Tag: BC Pain and Suffering Cases

Non-Pecuniary Damages for Disc Herniation and PTSD Discussed, Dr. Davis Criticized

Reasons for judgement were released today by the BC Supreme Court awarding a Plaintiff close to $340,000 in total damages as a result of injuries and loss from a BC car crash.
In today’s case (Smusz v. Wolf Chevrolet Ltd.) the Plaintiff was involved in a Highway crash near Kamloops BC in 2006.  Fault was admitted by the offending motorist.  The trial dealt with the value of the plaintiff’s claim.  She suffered various injuries including a disc herniation/protrusion in her neck.  In valuing the Plaintiff’s non-pecuniary damages at $100,000 Madam Justice Russell highlighted the following facts:

[87] The plaintiff was 43 years old at the time of this accident.  She suffered injuries which, although not requiring more than a brief visit to the hospital, were nonetheless significant.  The medical evidence was mostly consistent:  her physical injuries include moderate right paracentral disc herniation at C3-4 on the right side and moderate paracentral disc protrusion at C6-7 on the left causing irritation of the left C7 root; and a bulging lumbar disc irritating the lumbar roots, all of which result in chronic left-sided neck, arm and low back pain, dizziness and headaches.  She suffered from PTSD, now substantially resolved, but still suffers from insomnia, occasional nightmares, depression and chronic pain some three years after the accident.

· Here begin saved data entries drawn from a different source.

(* ===== verification/Dao.v ===== *)
(** The keystore DAO (keystore-dao-contract/src/lib.rs): registration of attested
    keystores by vote, revocation of their keys, cessation, the whitelist of vault
    code with its multisig, verified and banned vaults; and the account the
    contract runs on, whose access keys it manages. *)

From S2P Require Export Attestation.

(** * Data *)

Inductive ProposalStatus := Pending | Approved | Rejected | Executed.
#[export] Instance proposal_status_eq : EqDecision ProposalStatus.
Proof. solve_decision. Defined.

Record KeystoreProposal := mkProposal {
  kp_id : Z;
  kp_public_key : PublicKey;
  kp_measurements : ApprovedMeasurements;
  kp_submitter : AccountId;
  kp_created_at : Z;
  kp_votes_for : Z;
  kp_votes_against : Z;
  kp_status : ProposalStatus;
}.

Record RevokeKeysProposal := mkRevoke {
  rp_id : Z;
  rp_public_keys : list PublicKey;
  rp_proposer : AccountId;
  rp_created_at : Z;
  rp_votes_for : Z;
  rp_votes_against : Z;
  rp_status : ProposalStatus;
}.

Record VaultVersionInfo := mkVersionInfo {
  label : string;
  audit_url : option string;
  deprecated : bool;
  approved_at : Z;
}.

Record ApprovalArgs := mkArgs { args_label : string; args_audit_url : option string }.
#[export] Instance approval_args_eq : EqDecision ApprovalArgs.
Proof. solve_decision. Defined.

Inductive VaultVersionAction :=
| Approve (hash : CryptoHash)
| Revoke (hash : CryptoHash).
#[export] Instance vault_version_action_eq : EqDecision VaultVersionAction.
Proof. solve_decision. Defined.
#[export] Instance vault_version_action_countable : Countable VaultVersionAction.
Proof.
  refine (inj_countable' (λ a, match a with Approve h => inl h | Revoke h => inr h end)
    (λ s, match s with inl h => Approve h | inr h => Revoke h end) _). by intros [].
Defined.

Definition MAX_REVOKE_BATCH : Z := 16.
Definition KEYSTORE_METHODS : string := "request_key,mark_vault_verified,ban_vault".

[88] The chronic pain caused by the injuries received in the accident has resulted in depression, no doubt complicated by her difficult financial situation, but the plaintiff was happy and energetic before the accident notwithstanding the fact that she had very little money.

[89] She was able to work in a job which did not require great skill and which did not pay well but in which she could have continued for the indefinite future.  It gave her some income and gave her the sense of participating in her family’s finances.

[90] The evidence of her friends and family support the substantial change she has undergone as a result of the accident.  From a positive, lively person who enjoyed participating in her community, she has become somewhat reclusive and quiet and it appears she may even lose her romantic relationship because her physical limitations interfere with the activities she used to enjoy with her boyfriend.

[91] While she had suffered brief episodes of depression in the past, I am satisfied they were reactive depressions and were fully resolved at the time of the accident.  I have no doubt that because she has suffered depression in the past, she was vulnerable to depression, but she is the thin-skulled plaintiff here rather than a crumbling skull plaintiff.  However, I find that the depression which followed the accident and her chronic pain means that she is at risk of developing an even more severe depression in the future.

[92] Immediately following the accident, the plaintiff also had chest bruising and abrasions which resolved quickly.  Her knee injury troubled her for about six months but is now resolved.

[93] There is a possibility she will require surgery in the future to address the herniation at C6-7 since the conservative treatment measures employed so far have not provided the plaintiff with any relief.  She has resisted this surgery because, even if it is successful, she will be left with continuing neck pain so resort to surgery would only be a desperate measure if she begins to suffer nerve damage which follows from the herniation or if her chronic pain worsens.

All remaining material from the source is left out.